Lemma navigation_consistent (s : Form) (k : Z) (d : FieldValues) :
  consistent s -> consistent (setStep k (setFormData d s)).
Proof. intros [H1 H2 H3 H4 H5 H6]. constructor; assumption. Qed.

Lemma handlePrevious_shape (s : Form) :
  pending s = false ->
  handlePrevious s = setStep (step s - 1) (setFormData (values s) s).
Proof. intros H. unfold handlePrevious, spread. now apply navigation_idle. Qed.

Section WithEmail.
Variable isEmail : jsstring -> bool.

Lemma handleNext_shape (s : Form) :
  pending s = false ->
  handleNext isEmail s
  = match trigger isEmail s with
    | [] => (setStep (step s + 1) (setFormData (values s) s), Advanced)
    | errors => (s, Blocked errors PleaseFixErrors)
    end.
Proof.
  intros H. unfold handleNext, spread.
  destruct (trigger isEmail s); [|reflexivity].
  now rewrite navigation_idle.
Qed.

Lemma perform_consistent (s : Form) (e : Event) :
  consistent s -> wellTyped s e = true -> consistent (perform isEmail e s).
Proof.
  intros Hs Hgate. destruct e as [u| |]; simpl.
  - now apply setField_consistent.
  - rewrite handleNext_shape by apply Hs.
    destruct (trigger isEmail s); simpl; [|exact Hs].
    now apply navigation_consistent.
  - rewrite handlePrevious_shape by apply Hs.
    now apply navigation_consistent.
Qed.

(** Every state the form can be in between two events is consistent. *)
Lemma reachable_consistent (gate : Form -> Event -> bool) (s : Form) :
  (forall s' e, gate s' e = true -> wellTyped s' e = true) ->
  reachable isEmail gate s -> consistent s.
Proof.
  intros Hgate Hreach. induction Hreach as [initial|s e _ IH He].
  - apply mount_consistent.
  - apply perform_consistent; auto.
Qed.

Lemma onScreen_wellTyped (s : Form) (e : Event) :
  onScreen s e = true -> wellTyped s e = true.
Proof.
  destruct e; simpl; auto. now intros [H _]%andb_true_iff.
Qed.
End WithEmail.
(** What the dropdowns hand over is what [offered] admits. *)
Lemma viaDropdown_wellTyped (s : Form) (e : Event) :
  Controls.viaDropdown s e = wellTyped s e.
Proof.
  destruct e as [u| |]; [|reflexivity|reflexivity].
  destruct u; try reflexivity; simpl; unfold Controls.selects,
    Controls.pressButton, Controls.handleSelect; simpl.
  - now destruct (cityDisabled s).
  - now destruct (roleDisabled s).
Qed.

(** C2, as the code has it.  The form itself checks nothing: a dependent
    field stays among the options of its parent because its dropdown only
    hands over the id of an option on its list, and because the effects that
    follow a change of the parent unset a value the new parent does not
    allow.  For every sequence of calls in which the two dependent fields
    receive what their dropdown hands over, once the renders and effects of
    a call have run, each dependent field is unset or holds one of the
    options computed afresh from its parent; and a change of a parent keeps
    the dependent value when the new parent allows it and unsets it
    otherwise. *)
Theorem cascade_keeps_dependents_allowed (isEmail : jsstring -> bool)
  (s : Form) :
  reachable isEmail Controls.viaDropdown s ->
  cityAllowed s /\ roleAllowed s
  /\ (forall country,
       cityId (values (setField (U_countryId country) s))
       = keepCity country (cityId (values s)))
  /\ (forall industry,
       roleId (values (setField (U_industryId industry) s))
       = keepRole industry (roleId (values s))).
Proof.
  intros Hreach.
  assert (Hs : consistent s).
  { apply (reachable_consistent isEmail Controls.viaDropdown); auto.
    intros s' e He. now rewrite <- viaDropdown_wellTyped. }
  destruct Hs as [Hset _ _ Hcity Hrole _].
  apply settled_committed in Hset.
  split; [exact Hcity|]. split; [exact Hrole|]. split.
  - intros country. unfold setField. rewrite render_values.
    unfold changedCountry, changedIndustry.
    cbn [committed setValues values]. rewrite Hset.
    cbn [watched watchCountry watchIndustry].
    unfold cityAllowed in Hcity.
    destruct (values s) as [fn ln em ph co ci ad pc ind ro ex sal]; cbn in *.
    destruct (co =? country) eqn:E; cbn; [|reflexivity].
    apply Z.eqb_eq in E. subst. symmetry. now apply keepCity_allowed.
  - intros industry. unfold setField. rewrite render_values.
    unfold changedCountry, changedIndustry.
    cbn [committed setValues values]. rewrite Hset.
    cbn [watched watchCountry watchIndustry].
    unfold roleAllowed in Hrole.
    destruct (values s) as [fn ln em ph co ci ad pc ind ro ex sal]; cbn in *.
    destruct (ind =? industry) eqn:E; cbn; [|reflexivity].
    apply Z.eqb_eq in E. subst. symmetry. now apply keepRole_allowed.
Qed.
* * * *
=== Exercise brief ===
All of the records need to be transcribed exactly.

=== Your response ===
Lemma navigation_consistent (s : Form) (k : Z) (d : FieldValues) :
  consistent s -> consistent (setStep k (setFormData d s)).
Proof. intros [H1 H2 H3 H4 H5 H6]. constructor; assumption. Qed.

Lemma handlePrevious_shape (s : Form) :
  pending s = false ->
  handlePrevious s = setStep (step s - 1) (setFormData (values s) s).
Proof. intros H. unfold handlePrevious, spread. now apply navigation_idle. Qed.

Section WithEmail.
Variable isEmail : jsstring -> bool.

Lemma handleNext_shape (s : Form) :
  pending s = false ->
  handleNext isEmail s
  = match trigger isEmail s with
    | [] => (setStep (step s + 1) (setFormData (values s) s), Advanced)
    | errors => (s, Blocked errors PleaseFixErrors)
    end.
Proof.
  intros H. unfold handleNext, spread.
  destruct (trigger isEmail s); [|reflexivity].
  now rewrite navigation_idle.
Qed.

Lemma perform_consistent (s : Form) (e : Event) :
  consistent s -> wellTyped s e = true -> consistent (perform isEmail e s).
Proof.
  intros Hs Hgate. destruct e as [u| |]; simpl.
  - now apply setField_consistent.
  - rewrite handleNext_shape by apply Hs.
    destruct (trigger isEmail s); simpl; [|exact Hs].
    now apply navigation_consistent.
  - rewrite handlePrevious_shape by apply Hs.
    now apply navigation_consistent.
Qed.

(** Every state the form can be in between two events is consistent. *)
Lemma reachable_consistent (gate : Form -> Event -> bool) (s : Form) :
  (forall s' e, gate s' e = true -> wellTyped s' e = true) ->
  reachable isEmail gate s -> consistent s.
Proof.
  intros Hgate Hreach. induction Hreach as [initial|s e _ IH He].
  - apply mount_consistent.
  - apply perform_consistent; auto.
Qed.

Lemma onScreen_wellTyped (s : Form) (e : Event) :
  onScreen s e = true -> wellTyped s e = true.
Proof.
  destruct e; simpl; auto. now intros [H _]%andb_true_iff.
Qed.
End WithEmail.
(** What the dropdowns hand over is what [offered] admits. *)
Lemma viaDropdown_wellTyped (s : Form) (e : Event) :
  Controls.viaDropdown s e = wellTyped s e.
Proof.
  destruct e as [u| |]; [|reflexivity|reflexivity].
  destruct u; try reflexivity; simpl; unfold Controls.selects,
    Controls.pressButton, Controls.handleSelect; simpl.
  - now destruct (cityDisabled s).
  - now destruct (roleDisabled s).
Qed.

(** C2, as the code has it.  The form itself checks nothing: a dependent
    field stays among the options of its parent because its dropdown only
    hands over the id of an option on its list, and because the effects that
    follow a change of the parent unset a value the new parent does not
    allow.  For every sequence of calls in which the two dependent fields
    receive what their dropdown hands over, once the renders and effects of
    a call have run, each dependent field is unset or holds one of the
    options computed afresh from its parent; and a change of a parent keeps
    the dependent value when the new parent allows it and unsets it
    otherwise. *)
Theorem cascade_keeps_dependents_allowed (isEmail : jsstring -> bool)
  (s : Form) :
  reachable isEmail Controls.viaDropdown s ->
  cityAllowed s /\ roleAllowed s
  /\ (forall country,
       cityId (values (setField (U_countryId country) s))
       = keepCity country (cityId (values s)))
  /\ (forall industry,
       roleId (values (setField (U_industryId industry) s))
       = keepRole industry (roleId (values s))).
Proof.
  intros Hreach.
  assert (Hs : consistent s).
  { apply (reachable_consistent isEmail Controls.viaDropdown); auto.
    intros s' e He. now rewrite <- viaDropdown_wellTyped. }
  destruct Hs as [Hset _ _ Hcity Hrole _].
  apply settled_committed in Hset.
  split; [exact Hcity|]. split; [exact Hrole|]. split.
  - intros country. unfold setField. rewrite render_values.
    unfold changedCountry, changedIndustry.
    cbn [committed setValues values]. rewrite Hset.
    cbn [watched watchCountry watchIndustry].
    unfold cityAllowed in Hcity.
    destruct (values s) as [fn ln em ph co ci ad pc ind ro ex sal]; cbn in *.
    destruct (co =? country) eqn:E; cbn; [|reflexivity].
    apply Z.eqb_eq in E. subst. symmetry. now apply keepCity_allowed.
  - intros industry. unfold setField. rewrite render_values.
    unfold changedCountry, changedIndustry.
    cbn [committed setValues values]. rewrite Hset.
    cbn [watched watchCountry watchIndustry].
    unfold roleAllowed in Hrole.
    destruct (values s) as [fn ln em ph co ci ad pc ind ro ex sal]; cbn in *.
    destruct (ind =? industry) eqn:E; cbn; [|reflexivity].
    apply Z.eqb_eq in E. subst. symmetry. now apply keepRole_allowed.
Qed.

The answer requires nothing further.